William A. Marston, MD, was recalling a recent experience acting as a bone marrow donor for a family member, and the moment it dawned on him, after the harvesting procedure with a specialist in the field, the true value of the knowledge, skill and training it takes to make the routine routine in his own domain of vascular disease treatment.
“In our world, this is devalued,” said the vascular surgery division chief at the University of North Carolina at Chapel Hill. He was addressing the 2022 Southern Association for Vascular Surgery (SAVS) annual meeting (Jan. 19–22) in Manalapan, Florida, his swansong as SAVS president. “These procedures are life and limb saving,” he told attendees. “The things that we do, we do them every day—but we don’t internalize or appreciate it. We need to, both personally and collectively.”
Marston provided a prescription for his peers struggling to fully appreciate what it is they do day after day.
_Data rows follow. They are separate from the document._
(** * Handles *)

Lemma alloc_below p kv s : inv s -> heap_ s !! p = Some kv -> (p < brk_ s)%positive.
Proof.
  intros Hi Hh. destruct (decide (p < brk_ s)%positive) as [|Hge]; [done|].
  destruct (iv_fresh _ Hi p) as (? & _); [lia|]. congruence.
Qed.

Lemma inv_set_word p w s : inv s -> linked_word (bool_decide (p ∈ linked_items s)) w -> (p < brk_ s)%positive ->
  (p ∈ retired_ s -> access_ref w = 0) -> inv (set_refcount (<[p := w]> (refcount_ s)) s).
Proof.
  intros [I1 I2 I3 I4 I5 I6 I7 I8 I9 I10 I11 I12 I13] Hw Ha Hr. set (s' := set_refcount _ s).
  assert (ref_word s' p = w) as Hp by (unfold ref_word, s'; cbn [refcount_ set_refcount]; by rewrite lookup_insert_eq).
  assert (forall q, q <> p -> refcount_ s' !! q = refcount_ s !! q) as Hne by (intros q Hq; by apply lookup_insert_ne).
  split; try done.
  - intros q. destruct (decide (q = p)) as [->|Hq]; [by rewrite Hp|]. unfold ref_word. rewrite Hne by done. apply I5.
  - intros q Hq. change (brk_ s <= q)%positive in Hq. destruct (I7 q Hq) as (? & ? & ? & ?). rewrite Hne; [done|]. intros ->. lia.
  - intros q Hq. destruct (I10 q Hq) as (? & ? & ? & ?). split_and!; try done. destruct (decide (q = p)) as [->|Hqp].
    + rewrite Hp. by apply Hr.
    + unfold ref_word. by rewrite Hne.
Qed.

Lemma word_effect p w s : full_inv s -> inv (set_refcount (<[p := w]> (refcount_ s)) s) ->
  let s' := set_refcount (<[p := w]> (refcount_ s)) s in
  full_inv s' /\ handles_stable None s s' /\ (max_size_ s' = max_size_ s /\ (within_size s -> within_size s')) /\ timed s' = timed s /\ stale_uses_ s' = stale_uses_ s /\
  forall q, access_ref (ref_word s' q) = if decide (q = p) then access_ref w else access_ref (ref_word s q).
Proof.
  intros (Hi & Hb & Hx) Hi' s'. split_and!; try done.
  - split; [done|]. split; [done|]. by eapply indexed_mono.
  - intros q k v Hq _. by left.
  - intros q. unfold ref_word, s'. cbn [refcount_ set_refcount]. rewrite lookup_insert. destruct (decide (p = q)) as [->|]; [by rewrite decide_True|].
    by rewrite decide_False by congruence.
Qed.

(** What a lookup that pins ends with. *)
Lemma wp_pin p k v s : full_inv s -> map_ s !! k = Some p -> heap_ s !! p = Some (k, v) -> access_ref (ref_word s p) < kAccessRefMax ->
  wp (h ← make_handle p; read_handle h) (fun r s' => r = RHandle (Some (p, v)) /\ full_inv s' /\ handles_stable None s s' /\
    (max_size_ s' = max_size_ s /\ (within_size s -> within_size s')) /\ timed s' = timed s /\ stale_uses_ s' = stale_uses_ s /\
    forall q, access_ref (ref_word s' q) = access_ref (ref_word s q) + if decide (q = p) then 1 else 0) s.
Proof.
  intros Hf Hm Hh Hlt. destruct (iv_map _ (proj1 Hf) _ _ Hm) as [Hp _]. pose proof (word_linked s p (proj1 Hf) Hp) as Hw.
  destruct (inc_word _ Hw) as [(_ & Hr & Hw' & Ha)|[E _]]; [|lia]. unfold make_handle. wp_run. rewrite Hr. wp_run. cbn [read_handle].
  wp_run. rewrite (wp_deref _ (k, v)) by (done || by apply (linked_live s); [apply Hf|]). wp_run. split; [done|].
  destruct (word_effect p (atomic IncRef (ref_word s p)).2 s Hf) as (A & B & C & D & D' & E).
  { apply inv_set_word; [apply Hf|by rewrite bool_decide_true|by eapply alloc_below, Hh; apply Hf|]. intros Hx. by apply (iv_retired _ (proj1 Hf)) in Hx as [? _]. }
  split; [done|]. split; [done|]. split; [done|]. split; [done|]. split; [done|]. intros q. rewrite E. destruct (decide (q = p)) as [->|]; lia.
Qed.

(** * Each call *)

(** A call that writes no value. *)
Lemma effect_post e o r s s' : written o = None -> effect (written o) s s' -> (forall p, handle_delta o r p = 0) ->
  lossy_step e o r (timed s) (timed s') -> step_post e o s r s'.
Proof.
  intros Hw [E1 E2 E3 E4 E5] Hd Hl. split; [done|done|done| |auto|]; [intros p; rewrite E3, Hd; lia|]. intros _. by apply E5.
Qed.

Ltac read_post := apply effect_post; [exact eq_refl| | |].

(** Counters other than the two sizes, and reported events. *)
Definition noted (s s' : mm) : Prop :=
  exists st lg, s' = set_log lg (set_stats st s) /\ st current_size = stats_ s current_size /\
    st current_memory = stats_ s current_memory.

Lemma noted_refl s : noted s s.
Proof. exists (stats_ s), (log_ s). by destruct s. Qed.

Lemma noted_trans s1 s2 s3 : noted s1 s2 -> noted s2 s3 -> noted s1 s3.
Proof. intros (st1 & lg1 & -> & A1 & B1) (st2 & lg2 & -> & A2 & B2). exists st2, lg2. split; [done|]. cbn in *. split; congruence. Qed.
(** With an insertion point, a flush that meets pinned items leaves a tail
    bit behind while it resets the tail counter; the next removal of that item
    takes the counter below zero and fails the assertion in
    update_lru_insertion_point. *)
Example mm_lru_flush_breaks_insertion_point :
  let pinned_flush := [Set_ 1 0; Set_ 2 0; Set_ 3 0; Set_ 4 0; Get 1; Get 2; Flush] in
  (fun rs => (keys rs.2, tail_size_ (q_ rs.2), is_tail 1%positive (q_ rs.2))) <$> run (trace pinned_flush) (cache 8 1000 1 no_callbacks) =
    Some ([2; 1], 0, true) /\
  run (trace (pinned_flush ++ [Release 1%positive; Del 1])) (cache 8 1000 1 no_callbacks) = None.
Proof. split; vm_compute; reflexivity. Qed.

(** Pop_lru moves the key out of the item before it erases the map entry,
    and the map finds its entry through the item's key: for keys that a move
    empties, the entry stays and points to an item handed to the reclaimer. *)
Example mm_lru_pop_lru_dangles :
  (fun rs => (rs.1, keys rs.2, map_ rs.2 !! 1, retired_ rs.2)) <$>
    run (TP := params (fun _ => 0)) (trace [Set_ 1 7; PopLru]) (cache 3 1000 0 no_callbacks) =
  Some ([RUnit; RPair (Some (1, 7))], [], Some 1%positive, [1%positive]).
Proof. vm_compute. reflexivity. Qed.

(** An update that takes the cache over its memory limit may evict and retire
    the updated item itself, since a write does not promote it. update_existing
    then reads the retired item for its callback, whose value the eviction
    callback has moved away, and set_with_expiry writes the retired item's
    expiry: with the reclaimer free to delete it, both are uses after free. *)
Example mm_lru_update_uses_retired_item :
  (fun rs => (keys rs.2, log_ rs.2, retired_ rs.2, stale_uses_ rs.2)) <$> run (trace [Set_ 1 5; Set_ 1 500]) (cache 8 100 0 all_callbacks) =
  Some ([], [EvInsert 1 5; EvEvict 1 500; EvUpdate 1 0], [1%positive], [1%positive]) /\
  (fun rs => (keys rs.2, retired_ rs.2, stale_uses_ rs.2)) <$>
    run (trace [Set_ 1 5; Set_ 2 5; SetWithExpiry 1 80 2000000000]) (cache 8 100 0 no_callbacks) =
  Some ([2], [1%positive], [1%positive; 1%positive]).
Proof. split; vm_compute; reflexivity. Qed.

(** An expired item that no sweep has reached is absent for contains and for
    peek_for_get, while get and peek, which check no expiry, return it. *)
Example mm_lru_get_returns_expired :
  fst <$> run (trace [SetWithExpiry 1 5 500; Contains 1; PeekForGet 1; Get 1; Peek 1]) (cache 3 1000 0 no_callbacks) =
  Some [RUnit; RBool false; RHandle None; RHandle (Some (1%positive, 5)); RHandle (Some (1%positive, 5))].
Proof. vm_compute. reflexivity. Qed.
“Take satisfaction in providing good patient care, even if it’s not procedural. If you advise someone not to have a procedure, that may sometimes be the best thing that you could do,” he said. “And we do this well at this association: that is, talk about complications and bad outcomes. Let’s learn from them, not hide from them, and acknowledge that they occur.
“Support your peers, talk to each other; we all have complications, be realistic about them. And sometimes, amputation is the best option for our patients. Sometimes it’s best to leave the aneurysm alone.”
Beware comparing yourself to podium experts, Marston continued. “Most of us are experts in little narrow things. When we talk about some great case we did, for me it might be a vena cava reconstruction. But I don’t do complex aneurysms with Mark Farber around. I don’t do retrograde pedal access. So, if you’re treating a broad selection of vascular patients, do a good job, do the best techniques you can and sleep well with it.”
He titled his address around the concept of the vascular surgeon and what might be “the right stuff” for practitioners—a play on the eponymous 1980s movie about the pioneering days of the U.S. space development program and the space race’s symmetry with the swashbuckling gestation period of the vascular surgical specialty.
“In the movie,” Marston said, “astronauts competed to be the first; they all wanted to be the first in space, and that had to be the best one. But I believe that today, in 2022, the right stuff should be defined by the collective success of a program to provide focused care for the largest population of patients with vascular disease possible. To achieve this, we need vascular surgeons of all backgrounds, all races, all ethnicities with the diversity to deliver care to all patients with vascular disease.”